Many people who have recently had their card information stolen have noticed some of the charges have been to charitable organizations.
According to LowCards.com, a credit card information site, criminals who steal credit card numbers use charities as a way to test the cards and ensure they work. The Chronicle of Philanthropy reported that stolen credit card information isn’t very valuable unless it has been verified. Thieves find out the card is good by providing a donation to a charity, making them much more valuable to sell.
In order to attract more online donations, many charities have simplified their donation process. While this makes it easier for legitimate donors to provide the charity with money, it also makes it possible for criminals to complete transactions. The fraudulent charges, in some cases, can be charged to the charity, according to LowCards.com. This usually isn’t devastating because the charges made to verify the card are small. However, most charities need every penny they get to continue to run their facilities and programs.
“There’s a giant target painted on the industry’s back that is very advantageous for credit card thieves,” said Kevin Conroy, chief product officer at GlobalGiving, told The Chronicle of Philanthropy.
According to The Chronicle of Philanthropy, the Jack and Jill Children’s Foundation reported $170,000 in refunded donations. Most of those donations were under $7. No matter how big the charges were, the organization had to pay credit card companies charge back fees. These fees can be over $20 per transaction.
How to stop the criminals
The easiest way for charities to stop credit card thieves from making fraudulent transactions is to update their systems with some of the technology retail stores have, including added security and multiple steps that require more personal information than many credit card thieves have.
Closely monitoring donations can help avoid accepting fraudulent charges. The Chronicle of Philanthropy said to watch out for donations that are very small, come in rapid succession and aren’t whole numbers.
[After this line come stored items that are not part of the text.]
Lemma split_lines l :
  (forall n, n ∈ l -> includes n LF = false) ->
  split (concat (map (fun n => n ++ LF) l)) LF = l ++ [[]].
Proof.
  induction l as [|n l IH]; intros H; [done|].
  cbn [map concat]. rewrite <- app_assoc, split_LF_line by (apply H; by left).
  rewrite IH; [done|]. intros m Hm. apply H. by right.
Qed.

(** X7. The text of a scan is the entries of the tree in depth-first order,
    a directory before what it holds and with a slash at its end, each
    followed by a line break.  When no name holds a line break, cutting the
    text at the line breaks gives the entries back, and one empty string
    after them. *)
Theorem scan_lists_entries_depth_first (rootPath : fsnode)
  (structure : jsstring) :
  getDirectoryStructure rootPath = Normal structure ->
  structure = concat (map (fun n => n ++ LF) (listing rootPath)) /\
  ((forall n, n ∈ listing rootPath -> includes n LF = false) ->
   split structure LF = listing rootPath ++ [[]]).
Proof.
  intros H. apply walk_text in H as ->. split; [done|]. apply split_lines.
Qed.

Lemma scan_lists_entries_depth_first_witness :
  text ["src/"; "extension.ts"; "test/"; "package.json"; ""]
  = concat (map (fun n => n ++ LF)
              [js "src/"; js "extension.ts"; js "test/"; js "package.json"]) /\
  ((forall n, n ∈ [js "src/"; js "extension.ts"; js "test/";
                   js "package.json"] -> includes n LF = false) ->
   split (text ["src/"; "extension.ts"; "test/"; "package.json"; ""]) LF
   = [js "src/"; js "extension.ts"; js "test/"; js "package.json"] ++ [[]]).
Proof.
  apply (scan_lists_entries_depth_first
           (FsDir None
              [ (js "src", FsDir None
                   [ (js "extension.ts", FsFile (Normal (js "import"))) ]);
                (js "test", FsDir None []);
                (js "package.json", FsFile (Normal (js "{}"))) ])).
  reflexivity.
Defined.

Lemma walkFiles_readable files :
  Forall (fun entry : jsstring * fsnode =>
            (exists s, walk entry.2 = Normal s) <->
            readable entry.2 = true) files ->
  (exists s, walkFiles walk files [] = Normal s) <->
  readableFiles readable files = true.
Proof.
  induction 1 as [|[file node] rest Hnode _ IH].
  { simpl. split; [done|]. intros _. by exists []. }
  destruct node as [content|err sub|e]; cbn [walkFiles readableFiles].
  - rewrite walkFiles_acc, <- IH.
    destruct (walkFiles walk rest []); cbn [cbind].
    + split; eauto.
    + split; intros [s Hs]; done.
  - cbn [snd] in Hnode. rewrite andb_true_iff, <- Hnode, <- IH.
    destruct (walk (FsDir err sub)) as [u|]; cbn [cbind].
    + rewrite walkFiles_acc.
      destruct (walkFiles walk rest []); cbn [cbind].
      * split; eauto.
      * split; [intros [s Hs]; done | intros [_ [s Hs]]; done].
    + split; [intros [s Hs]; done | intros [[s Hs] _]; done].
  - split; [intros [s Hs]; done | done].
Qed.

(** X8. The scan gives a text exactly when the root and every directory
    below it can be listed and every entry below it answers [stat]: one
    entry that fails anywhere in the tree makes the whole scan fail, and no
    partial text is returned. *)
Theorem scan_succeeds_iff_readable (rootPath : fsnode) :
  (exists structure, getDirectoryStructure rootPath = Normal structure) <->
  readable rootPath = true.
Proof.
  unfold getDirectoryStructure.
  induction rootPath as [content|e|err files IH] using fsnode_tree_ind.
  - split; [intros [s Hs]; done | done].
  - split; [intros [s Hs]; done | done].
  - destruct err as [e|]; cbn [walk readable].
    + split; [intros [s Hs]; done | done].
    + by apply walkFiles_readable.
Qed.

Lemma scan_succeeds_iff_readable_witness :
  readable (FsDir None
              [ (js "src", FsDir None [ (js "a.ts", FsFile (Normal [])) ]);
                (js "README.md", FsFile (Throw enoent)) ]) = true.
Proof.
  apply scan_succeeds_iff_readable. eexists. reflexivity.
Defined.

(** ** The key files *)

Lemma setProp_fresh key v obj :
  key ∉ map fst obj -> setProp key v obj = obj ++ [(key, v)].
Proof.
  induction obj as [|[k w] obj IH]; simpl; [done|].
  intros H. apply not_elem_of_cons in H as [Hk Hobj].
  rewrite bool_decide_eq_false_2 by congruence. by rewrite IH.
Qed.

Lemma forEach_ext {A S} (f g : S -> A -> completion S) l :
  (forall x, x ∈ l -> forall st, f st x = g st x) ->
  forall st, forEach f st l = forEach g st l.
Proof.
  induction l as [|x l IH]; intros H st; simpl; [done|].
  rewrite (H x) by (by left).
  destruct (g st x); simpl; [|done]. apply IH. intros y Hy. apply H. by right.
Qed.

(** The loop of [identifyKeyFiles] over any list of distinct names. *)
Lemma keyFiles_loop rootPath l : forall acc keyFiles,
  NoDup l ->
  (forall f, f ∈ l -> f ∉ map fst acc) ->
  forEach (readKeyFile rootPath) acc l = Normal keyFiles ->
  map fst keyFiles = map fst acc ++ List.filter (existsSync rootPath) l /\
  forall k v, (k, v) ∈ keyFiles ->
    (k, v) ∈ acc \/ readFileSync rootPath k = Normal v.
Proof.
  induction l as [|f l IH]; intros acc keyFiles Hnd Hfresh.
  - simpl. intros [= <-]. rewrite app_nil_r. split; [done|]. by left.
  - apply NoDup_cons in Hnd as [Hf Hnd].
    cbn [forEach List.filter]. unfold readKeyFile at 1.
    destruct (existsSync rootPath f) eqn:Ex.
    + destruct (readFileSync rootPath f) as [content|] eqn:Er; [|done].
      cbn [cbind]. rewrite setProp_fresh by (apply Hfresh; by left).
      intros Hloop. apply IH in Hloop as [Hkeys Hvals]; [|done|].
      * split.
        { rewrite Hkeys, map_app. simpl. by rewrite <- app_assoc. }
        intros k v Hkv. destruct (Hvals k v Hkv) as [Hin|Hr]; [|by right].
        apply elem_of_app in Hin as [Hin|Hin]; [by left|].
        apply list_elem_of_singleton in Hin as [= -> ->]. by right.
      * intros g Hg. rewrite map_app. simpl.
        intros Hin. apply elem_of_app in Hin as [Hin|Hin].
        { by apply (Hfresh g); [right|]. }
        apply list_elem_of_singleton in Hin as ->. done.
    + cbn [cbind]. intros Hloop. apply IH in Hloop; [done|done|].
      intros g Hg. apply Hfresh. by right.
Qed.

Lemma keyFiles_loop_throws rootPath l : forall acc,
  (exists e, forEach (readKeyFile rootPath) acc l = Throw e) <->
  exists f, f ∈ l /\ existsSync rootPath f = true /\
            exists e, readFileSync rootPath f = Throw e.
Proof.
  induction l as [|f l IH]; intros acc.
  - simpl. split; [intros [e He]; done|].
    intros (f & Hf & _). by apply elem_of_nil in Hf.
  - cbn [forEach]. unfold readKeyFile at 1.
    destruct (existsSync rootPath f) eqn:Ex.
    + destruct (readFileSync rootPath f) as [content|e] eqn:Er; cbn [cbind].
      * rewrite IH. split.
        { intros (g & Hg & H). exists g. split; [by right|done]. }
        intros (g & Hg & Hex & e & He).
        apply elem_of_cons in Hg as [->|Hg]; [congruence|]. eauto.
      * split; [|by eauto]. intros _. exists f. split; [by left|eauto].
    + cbn [cbind]. rewrite IH. split.
      * intros (g & Hg & H). exists g. split; [by right|done].
      * intros (g & Hg & Hex & H).
        apply elem_of_cons in Hg as [->|Hg]; [congruence|]. eauto.
Qed.

Lemma importantFiles_NoDup : NoDup importantFiles.
Proof. apply (bool_decide_unpack _). vm_compute. exact I. Qed.

(** X9. The keys of the object [identifyKeyFiles] returns are the names of
    the allow-list that exist at the root, in the order of the allow-list
    and each once; the value of a key is the text [readFileSync] gives for
    it; there are at most ten. *)
Theorem key_files_are_the_existing_ones (rootPath : fsnode)
  (keyFiles : list (jsstring * jsstring)) :
  identifyKeyFiles rootPath = Normal keyFiles ->
  map fst keyFiles = List.filter (existsSync rootPath) importantFiles /\
  (forall k v, (k, v) ∈ keyFiles -> readFileSync rootPath k = Normal v) /\
  NoDup (map fst keyFiles) /\
  (length keyFiles <= 10)%nat.
Proof.
  intros H. unfold identifyKeyFiles in H.
  apply keyFiles_loop in H as [Hkeys Hvals].
  - split; [done|]. split; [|split].
    + intros k v Hkv. destruct (Hvals k v Hkv) as [Hin|Hr]; [|done].
      by apply elem_of_nil in Hin.
    + rewrite Hkeys. cbn [map app].
      apply NoDup_ListNoDup, List.NoDup_filter, NoDup_ListNoDup.
      apply importantFiles_NoDup.
    + rewrite <- (length_map fst), Hkeys. cbn [map app].
      pose proof (List.filter_length_le (existsSync rootPath) importantFiles)
        as Hle.
      exact Hle.
  - apply importantFiles_NoDup.
  - intros f _. apply not_elem_of_nil.
Qed.

Lemma key_files_are_the_existing_ones_witness :
  map fst [(js "package.json", js "{}"); (js "README.md", js "# hi")]
  = List.filter
      (existsSync
         (FsDir None
            [ (js "README.md", FsFile (Normal (js "# hi")));
              (js "src", FsDir None []);
              (js "notes.txt", FsFile (Normal (js "x")));
              (js "package.json", FsFile (Normal (js "{}"))) ]))
      importantFiles.
Proof.
  apply (key_files_are_the_existing_ones
           (FsDir None
              [ (js "README.md", FsFile (Normal (js "# hi")));
                (js "src", FsDir None []);
                (js "notes.txt", FsFile (Normal (js "x")));
                (js "package.json", FsFile (Normal (js "{}"))) ])
           [(js "package.json", js "{}"); (js "README.md", js "# hi")]).
  reflexivity.
Defined.

(** X10. [identifyKeyFiles] throws exactly when a name of the allow-list
    exists at the root and cannot be read as a file; a directory named like
    a key file is such a case. *)
Theorem key_files_fail_iff_unreadable (rootPath : fsnode) :
  ((exists e, identifyKeyFiles rootPath = Throw e) <->
   exists f, f ∈ importantFiles /\ existsSync rootPath f = true /\
             exists e, readFileSync rootPath f = Throw e) /\
  (forall f err sub,
     f ∈ importantFiles ->
     entryAt rootPath f = Some (FsDir err sub) ->
     exists e, identifyKeyFiles rootPath = Throw e).
Proof.
  split; [apply keyFiles_loop_throws|].
  intros f err sub Hf He. apply keyFiles_loop_throws.
  exists f. split; [done|]. unfold existsSync, readFileSync. rewrite He.
  split; [done|]. by exists eisdir.
Qed.

Lemma key_files_fail_iff_unreadable_witness :
  exists e,
    identifyKeyFiles
      (FsDir None [ (js "Dockerfile", FsDir None []);
                    (js "package.json", FsFile (Normal (js "{}"))) ])
    = Throw e.
Proof.
  apply (proj2 (key_files_fail_iff_unreadable
                  (FsDir None [ (js "Dockerfile", FsDir None []);
                                (js "package.json",
                                 FsFile (Normal (js "{}"))) ]))
           (js "Dockerfile") None []).
  - apply (bool_decide_unpack _). vm_compute. exact I.
  - reflexivity.
Defined.

(** X11. [identifyKeyFiles] looks at the ten names of the allow-list and at
    nothing else: two roots that agree on these names give the same
    outcome. *)
Theorem key_files_ignore_other_entries (root1 root2 : fsnode) :
  (forall f, f ∈ importantFiles -> entryAt root1 f = entryAt root2 f) ->
  identifyKeyFiles root1 = identifyKeyFiles root2.
Proof.
  intros H. unfold identifyKeyFiles. apply forEach_ext.
  intros f Hf acc. unfold readKeyFile, existsSync, readFileSync.
  by rewrite (H f Hf).
Qed.

Lemma key_files_ignore_other_entries_witness :
  identifyKeyFiles
    (FsDir None [ (js "package.json", FsFile (Normal (js "{}"))) ])
  = identifyKeyFiles
      (FsDir (Some enoent)
         [ (js "secret.env", FsFile (Normal (js "KEY=1")));
           (js "package.json", FsFile (Normal (js "{}")));
           (js "node_modules", FsBroken enoent) ]).
Proof.
  apply key_files_ignore_other_entries.
  intros f Hf.
  repeat (apply elem_of_cons in Hf as [->|Hf]; [reflexivity|]).
  by apply elem_of_nil in Hf.
Defined.

(** ** The result page *)

Lemma includes_split p s a b : s = a ++ p ++ b -> includes s p = true.
Proof. intros ->. apply includes_middle. Qed.

Lemma includes_join sep x l : x ∈ l -> includes (join sep l) x = true.
Proof.
  induction l as [|a l IH]; [intros H; by apply elem_of_nil in H|].
  destruct l as [|b l].
  - intros H. apply list_elem_of_singleton in H as ->. simpl.
    rewrite <- (app_nil_r a) at 1. apply includes_here.
  - rewrite join_cons. intros H. apply elem_of_cons in H as [->|H].
    + apply includes_here.
    + apply includes_app_r, includes_app_r. by apply IH.
Qed.

Lemma htmlChunk0_end :
  htmlChunk0 = take (length htmlChunk0 - 4) htmlChunk0 ++ js "<h1>".
Proof. vm_compute. reflexivity. Qed.

Lemma htmlChunk1_start : htmlChunk1 = js "</h1>" ++ drop 5 htmlChunk1.
Proof. vm_compute. reflexivity. Qed.

Lemma htmlChunk3_end :
  htmlChunk3 = take (length htmlChunk3 - 5) htmlChunk3 ++ js "<pre>".
Proof. vm_compute. reflexivity. Qed.

Lemma htmlChunk4_start_end :
  htmlChunk4
  = js "</pre>" ++ take (length htmlChunk4 - 9) (drop 6 htmlChunk4)
    ++ js "<p>".
Proof. vm_compute. reflexivity. Qed.

Lemma htmlChunk5_start : htmlChunk5 = js "</p>" ++ drop 4 htmlChunk5.
Proof. vm_compute. reflexivity. Qed.

Lemma html_has_summary analysis :
  includes (html analysis) (js "<p>" ++ summary analysis ++ js "</p>") = true.
Proof.
  unfold html.
  apply (includes_split _ _
           (htmlChunk0 ++ projectName analysis ++ htmlChunk1 ++
            join (js " ") (map badge (techStack analysis)) ++ htmlChunk2 ++
            join (js "") (map listItem (projectIdeas analysis)) ++
            htmlChunk3 ++ folderStructureAnalysis analysis ++
            js "</pre>" ++ take (length htmlChunk4 - 9) (drop 6 htmlChunk4))
           (drop 4 htmlChunk5)).
  rewrite htmlChunk4_start_end at 1. rewrite htmlChunk5_start at 1.
  by rewrite <- !app_assoc.
Qed.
Additionally, charities should try to pay attention to IP addresses and identify any that don’t match the card holder’s billing address.
Online donation forms that request email addresses, expiration dates of card numbers and security codes are also a good idea, Steven MacLaughlin, director of analytics at Blackbaud, a nonprofit software provider, told The Chronicle of Philanthropy.
By utilizing the some precautionary measures, charities should be able to reduce the amount of fraudulent charges that occur.